* **DATASET EXCERPTS**
--
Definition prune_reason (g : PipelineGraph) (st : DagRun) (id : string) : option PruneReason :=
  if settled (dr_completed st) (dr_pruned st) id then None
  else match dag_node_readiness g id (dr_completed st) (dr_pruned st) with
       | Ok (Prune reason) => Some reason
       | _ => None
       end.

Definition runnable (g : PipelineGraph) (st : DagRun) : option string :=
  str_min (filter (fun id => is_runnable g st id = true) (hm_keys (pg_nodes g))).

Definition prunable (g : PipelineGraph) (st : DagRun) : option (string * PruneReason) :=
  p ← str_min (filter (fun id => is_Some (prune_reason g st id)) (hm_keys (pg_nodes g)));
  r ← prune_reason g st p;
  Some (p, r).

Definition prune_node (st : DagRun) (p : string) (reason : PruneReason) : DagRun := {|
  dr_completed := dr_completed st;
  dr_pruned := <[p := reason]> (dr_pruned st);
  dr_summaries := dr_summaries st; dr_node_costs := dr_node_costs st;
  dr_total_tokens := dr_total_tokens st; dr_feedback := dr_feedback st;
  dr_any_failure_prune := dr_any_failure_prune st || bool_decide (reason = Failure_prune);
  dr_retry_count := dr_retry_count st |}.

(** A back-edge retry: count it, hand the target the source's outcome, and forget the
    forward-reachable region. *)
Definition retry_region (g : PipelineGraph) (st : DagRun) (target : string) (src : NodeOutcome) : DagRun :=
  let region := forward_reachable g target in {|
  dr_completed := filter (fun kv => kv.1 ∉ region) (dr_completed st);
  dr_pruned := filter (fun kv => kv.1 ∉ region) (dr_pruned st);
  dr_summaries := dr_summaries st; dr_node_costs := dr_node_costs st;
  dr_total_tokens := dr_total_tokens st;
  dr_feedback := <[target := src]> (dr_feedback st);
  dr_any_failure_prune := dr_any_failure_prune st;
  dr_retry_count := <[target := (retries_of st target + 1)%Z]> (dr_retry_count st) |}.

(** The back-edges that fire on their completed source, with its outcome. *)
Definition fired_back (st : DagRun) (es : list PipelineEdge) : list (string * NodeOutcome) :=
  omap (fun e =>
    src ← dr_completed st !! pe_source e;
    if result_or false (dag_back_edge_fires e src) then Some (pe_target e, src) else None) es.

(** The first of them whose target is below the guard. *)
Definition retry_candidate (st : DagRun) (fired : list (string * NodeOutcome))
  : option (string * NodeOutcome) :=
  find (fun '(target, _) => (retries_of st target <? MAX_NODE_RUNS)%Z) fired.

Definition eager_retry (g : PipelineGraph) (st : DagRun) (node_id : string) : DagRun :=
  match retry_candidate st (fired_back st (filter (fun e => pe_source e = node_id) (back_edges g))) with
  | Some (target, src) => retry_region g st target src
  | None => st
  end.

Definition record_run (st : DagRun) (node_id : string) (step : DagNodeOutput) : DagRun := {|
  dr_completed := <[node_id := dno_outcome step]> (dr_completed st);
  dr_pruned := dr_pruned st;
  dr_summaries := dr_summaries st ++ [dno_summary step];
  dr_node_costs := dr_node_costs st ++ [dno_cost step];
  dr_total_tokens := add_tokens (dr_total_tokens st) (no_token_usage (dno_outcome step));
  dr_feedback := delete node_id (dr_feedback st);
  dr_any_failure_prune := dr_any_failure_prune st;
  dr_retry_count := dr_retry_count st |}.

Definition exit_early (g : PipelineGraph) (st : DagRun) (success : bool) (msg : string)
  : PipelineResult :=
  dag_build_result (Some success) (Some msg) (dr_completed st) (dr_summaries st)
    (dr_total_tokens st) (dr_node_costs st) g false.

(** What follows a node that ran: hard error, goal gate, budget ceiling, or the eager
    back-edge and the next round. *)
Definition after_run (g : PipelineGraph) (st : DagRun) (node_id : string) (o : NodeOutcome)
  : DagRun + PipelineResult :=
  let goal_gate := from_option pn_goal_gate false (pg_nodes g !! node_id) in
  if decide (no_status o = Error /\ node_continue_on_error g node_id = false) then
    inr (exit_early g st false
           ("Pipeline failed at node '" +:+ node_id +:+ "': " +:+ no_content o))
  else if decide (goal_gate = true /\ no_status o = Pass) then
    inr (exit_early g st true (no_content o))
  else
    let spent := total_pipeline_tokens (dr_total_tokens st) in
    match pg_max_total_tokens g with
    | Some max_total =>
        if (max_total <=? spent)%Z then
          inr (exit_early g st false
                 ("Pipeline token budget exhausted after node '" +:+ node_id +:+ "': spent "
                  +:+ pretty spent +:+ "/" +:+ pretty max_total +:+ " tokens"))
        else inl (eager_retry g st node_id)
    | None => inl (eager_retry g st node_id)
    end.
--
Could you transcribe the entries above word for word, from the line with "Definition prunable (g" down to the line with "dr_completed := filter", keeping both?

* **ANSWER BOX**
Definition prunable (g : PipelineGraph) (st : DagRun) : option (string * PruneReason) :=
  p ← str_min (filter (fun id => is_Some (prune_reason g st id)) (hm_keys (pg_nodes g)));
  r ← prune_reason g st p;
  Some (p, r).

Definition prune_node (st : DagRun) (p : string) (reason : PruneReason) : DagRun := {|
  dr_completed := dr_completed st;
  dr_pruned := <[p := reason]> (dr_pruned st);
  dr_summaries := dr_summaries st; dr_node_costs := dr_node_costs st;
  dr_total_tokens := dr_total_tokens st; dr_feedback := dr_feedback st;
  dr_any_failure_prune := dr_any_failure_prune st || bool_decide (reason = Failure_prune);
  dr_retry_count := dr_retry_count st |}.

(** A back-edge retry: count it, hand the target the source's outcome, and forget the
    forward-reachable region. *)
Definition retry_region (g : PipelineGraph) (st : DagRun) (target : string) (src : NodeOutcome) : DagRun :=
  let region := forward_reachable g target in {|
  dr_completed := filter (fun kv => kv.1 ∉ region) (dr_completed st);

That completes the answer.